(Collected data entries)

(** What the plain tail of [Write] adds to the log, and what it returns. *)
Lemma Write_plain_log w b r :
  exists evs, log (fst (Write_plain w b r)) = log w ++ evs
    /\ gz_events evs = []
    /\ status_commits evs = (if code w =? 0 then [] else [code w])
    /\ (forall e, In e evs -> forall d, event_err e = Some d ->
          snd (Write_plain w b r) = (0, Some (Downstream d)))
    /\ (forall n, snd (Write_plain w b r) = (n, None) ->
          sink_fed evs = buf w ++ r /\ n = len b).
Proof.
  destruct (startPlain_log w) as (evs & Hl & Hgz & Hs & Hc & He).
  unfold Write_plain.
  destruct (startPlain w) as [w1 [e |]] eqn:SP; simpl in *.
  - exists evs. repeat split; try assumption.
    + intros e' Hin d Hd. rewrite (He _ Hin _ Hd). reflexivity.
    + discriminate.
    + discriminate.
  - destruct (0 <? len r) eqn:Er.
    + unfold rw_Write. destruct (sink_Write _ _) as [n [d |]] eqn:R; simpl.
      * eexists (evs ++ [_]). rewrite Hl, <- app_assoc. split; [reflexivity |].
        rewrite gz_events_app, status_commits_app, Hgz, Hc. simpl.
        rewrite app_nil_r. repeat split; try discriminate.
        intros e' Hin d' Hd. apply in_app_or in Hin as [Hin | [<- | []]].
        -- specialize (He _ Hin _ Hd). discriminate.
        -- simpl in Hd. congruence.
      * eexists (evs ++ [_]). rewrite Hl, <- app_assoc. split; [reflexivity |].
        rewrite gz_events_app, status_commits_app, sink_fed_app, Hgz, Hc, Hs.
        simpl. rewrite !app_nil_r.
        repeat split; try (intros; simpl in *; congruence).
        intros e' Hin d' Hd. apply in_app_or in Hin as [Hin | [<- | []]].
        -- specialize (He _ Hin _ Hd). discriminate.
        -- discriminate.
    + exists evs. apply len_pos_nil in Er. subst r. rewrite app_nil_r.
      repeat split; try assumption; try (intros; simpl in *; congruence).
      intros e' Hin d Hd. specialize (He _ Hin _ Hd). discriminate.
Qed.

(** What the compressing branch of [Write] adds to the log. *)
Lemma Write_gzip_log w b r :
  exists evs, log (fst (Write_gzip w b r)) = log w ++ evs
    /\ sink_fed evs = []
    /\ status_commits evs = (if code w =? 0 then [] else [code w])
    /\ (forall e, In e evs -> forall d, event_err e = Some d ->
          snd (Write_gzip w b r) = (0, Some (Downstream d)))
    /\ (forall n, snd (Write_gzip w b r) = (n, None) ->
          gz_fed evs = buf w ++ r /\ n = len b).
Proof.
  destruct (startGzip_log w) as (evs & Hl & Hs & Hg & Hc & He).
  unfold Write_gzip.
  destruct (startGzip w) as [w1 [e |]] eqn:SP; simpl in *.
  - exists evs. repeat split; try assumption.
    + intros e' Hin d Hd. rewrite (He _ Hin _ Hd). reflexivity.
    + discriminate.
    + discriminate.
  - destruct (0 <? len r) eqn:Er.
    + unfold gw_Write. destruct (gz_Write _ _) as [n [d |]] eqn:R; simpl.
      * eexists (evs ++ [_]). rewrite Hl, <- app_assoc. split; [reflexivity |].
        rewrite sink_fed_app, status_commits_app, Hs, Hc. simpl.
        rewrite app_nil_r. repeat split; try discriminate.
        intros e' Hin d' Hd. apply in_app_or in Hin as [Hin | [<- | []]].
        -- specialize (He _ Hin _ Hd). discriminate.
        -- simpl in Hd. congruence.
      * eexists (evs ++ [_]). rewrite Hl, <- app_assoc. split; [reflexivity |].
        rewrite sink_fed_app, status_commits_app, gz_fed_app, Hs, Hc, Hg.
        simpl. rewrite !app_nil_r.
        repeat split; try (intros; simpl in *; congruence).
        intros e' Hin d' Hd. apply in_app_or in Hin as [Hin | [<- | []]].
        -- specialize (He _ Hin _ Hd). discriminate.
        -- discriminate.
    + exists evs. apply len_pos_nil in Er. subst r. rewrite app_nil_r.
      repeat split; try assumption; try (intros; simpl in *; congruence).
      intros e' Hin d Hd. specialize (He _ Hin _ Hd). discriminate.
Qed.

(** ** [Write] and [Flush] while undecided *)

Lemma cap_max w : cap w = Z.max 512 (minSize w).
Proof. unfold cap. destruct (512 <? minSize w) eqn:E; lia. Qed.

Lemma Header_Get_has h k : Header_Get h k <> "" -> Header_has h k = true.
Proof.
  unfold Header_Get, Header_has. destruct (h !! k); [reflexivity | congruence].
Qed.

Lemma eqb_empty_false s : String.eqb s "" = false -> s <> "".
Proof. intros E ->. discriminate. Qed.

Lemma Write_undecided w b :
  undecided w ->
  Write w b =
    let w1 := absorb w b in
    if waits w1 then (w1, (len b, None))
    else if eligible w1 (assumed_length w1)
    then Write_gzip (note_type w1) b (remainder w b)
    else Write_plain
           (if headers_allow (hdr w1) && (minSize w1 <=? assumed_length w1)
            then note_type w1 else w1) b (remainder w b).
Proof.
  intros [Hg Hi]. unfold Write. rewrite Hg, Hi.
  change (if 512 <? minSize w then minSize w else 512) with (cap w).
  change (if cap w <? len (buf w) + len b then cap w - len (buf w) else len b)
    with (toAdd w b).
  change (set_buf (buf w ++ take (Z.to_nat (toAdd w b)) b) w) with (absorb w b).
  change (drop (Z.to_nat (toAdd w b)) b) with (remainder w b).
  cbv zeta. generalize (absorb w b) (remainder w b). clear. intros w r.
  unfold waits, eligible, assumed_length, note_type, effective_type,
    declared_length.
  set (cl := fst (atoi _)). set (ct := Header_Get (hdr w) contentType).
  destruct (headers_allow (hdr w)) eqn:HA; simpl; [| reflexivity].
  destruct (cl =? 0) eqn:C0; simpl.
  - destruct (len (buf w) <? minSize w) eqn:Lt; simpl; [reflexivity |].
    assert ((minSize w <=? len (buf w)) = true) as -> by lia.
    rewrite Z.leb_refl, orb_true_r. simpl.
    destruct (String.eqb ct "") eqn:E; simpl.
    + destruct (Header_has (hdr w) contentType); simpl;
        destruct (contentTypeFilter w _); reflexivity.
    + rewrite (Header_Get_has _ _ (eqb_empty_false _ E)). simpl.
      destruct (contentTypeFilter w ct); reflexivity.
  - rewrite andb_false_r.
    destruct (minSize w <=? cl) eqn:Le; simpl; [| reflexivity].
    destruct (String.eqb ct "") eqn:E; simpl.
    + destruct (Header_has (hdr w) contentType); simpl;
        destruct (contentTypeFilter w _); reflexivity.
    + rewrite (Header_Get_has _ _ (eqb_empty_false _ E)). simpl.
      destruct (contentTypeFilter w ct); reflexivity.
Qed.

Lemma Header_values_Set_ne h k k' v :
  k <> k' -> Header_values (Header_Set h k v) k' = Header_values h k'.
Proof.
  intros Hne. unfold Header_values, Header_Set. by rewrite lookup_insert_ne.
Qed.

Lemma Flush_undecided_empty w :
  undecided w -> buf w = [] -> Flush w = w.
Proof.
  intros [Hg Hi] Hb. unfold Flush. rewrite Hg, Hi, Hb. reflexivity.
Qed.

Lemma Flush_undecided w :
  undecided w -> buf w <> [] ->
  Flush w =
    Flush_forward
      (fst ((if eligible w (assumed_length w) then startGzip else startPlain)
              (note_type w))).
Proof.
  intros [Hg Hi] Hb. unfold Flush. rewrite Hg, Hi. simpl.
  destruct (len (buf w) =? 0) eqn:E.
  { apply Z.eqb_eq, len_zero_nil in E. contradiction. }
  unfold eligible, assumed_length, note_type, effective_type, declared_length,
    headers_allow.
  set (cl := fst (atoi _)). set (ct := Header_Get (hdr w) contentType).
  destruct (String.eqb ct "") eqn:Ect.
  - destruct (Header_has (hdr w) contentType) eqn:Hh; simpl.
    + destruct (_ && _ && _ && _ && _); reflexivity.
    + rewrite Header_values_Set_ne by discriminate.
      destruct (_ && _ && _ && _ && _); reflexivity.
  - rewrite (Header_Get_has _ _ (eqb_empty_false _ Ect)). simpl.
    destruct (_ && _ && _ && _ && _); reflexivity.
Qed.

About this task: Looking at the data above, write out exactly the lines that start at the one containing "Lemma Flush_undecided_empty w" and end at the one containing "destruct (len (buf w) =? 0) eqn:E."; include both and nothing beyond.

Output for this task:
Lemma Flush_undecided_empty w :
  undecided w -> buf w = [] -> Flush w = w.
Proof.
  intros [Hg Hi] Hb. unfold Flush. rewrite Hg, Hi, Hb. reflexivity.
Qed.

Lemma Flush_undecided w :
  undecided w -> buf w <> [] ->
  Flush w =
    Flush_forward
      (fst ((if eligible w (assumed_length w) then startGzip else startPlain)
              (note_type w))).
Proof.
  intros [Hg Hi] Hb. unfold Flush. rewrite Hg, Hi. simpl.
  destruct (len (buf w) =? 0) eqn:E.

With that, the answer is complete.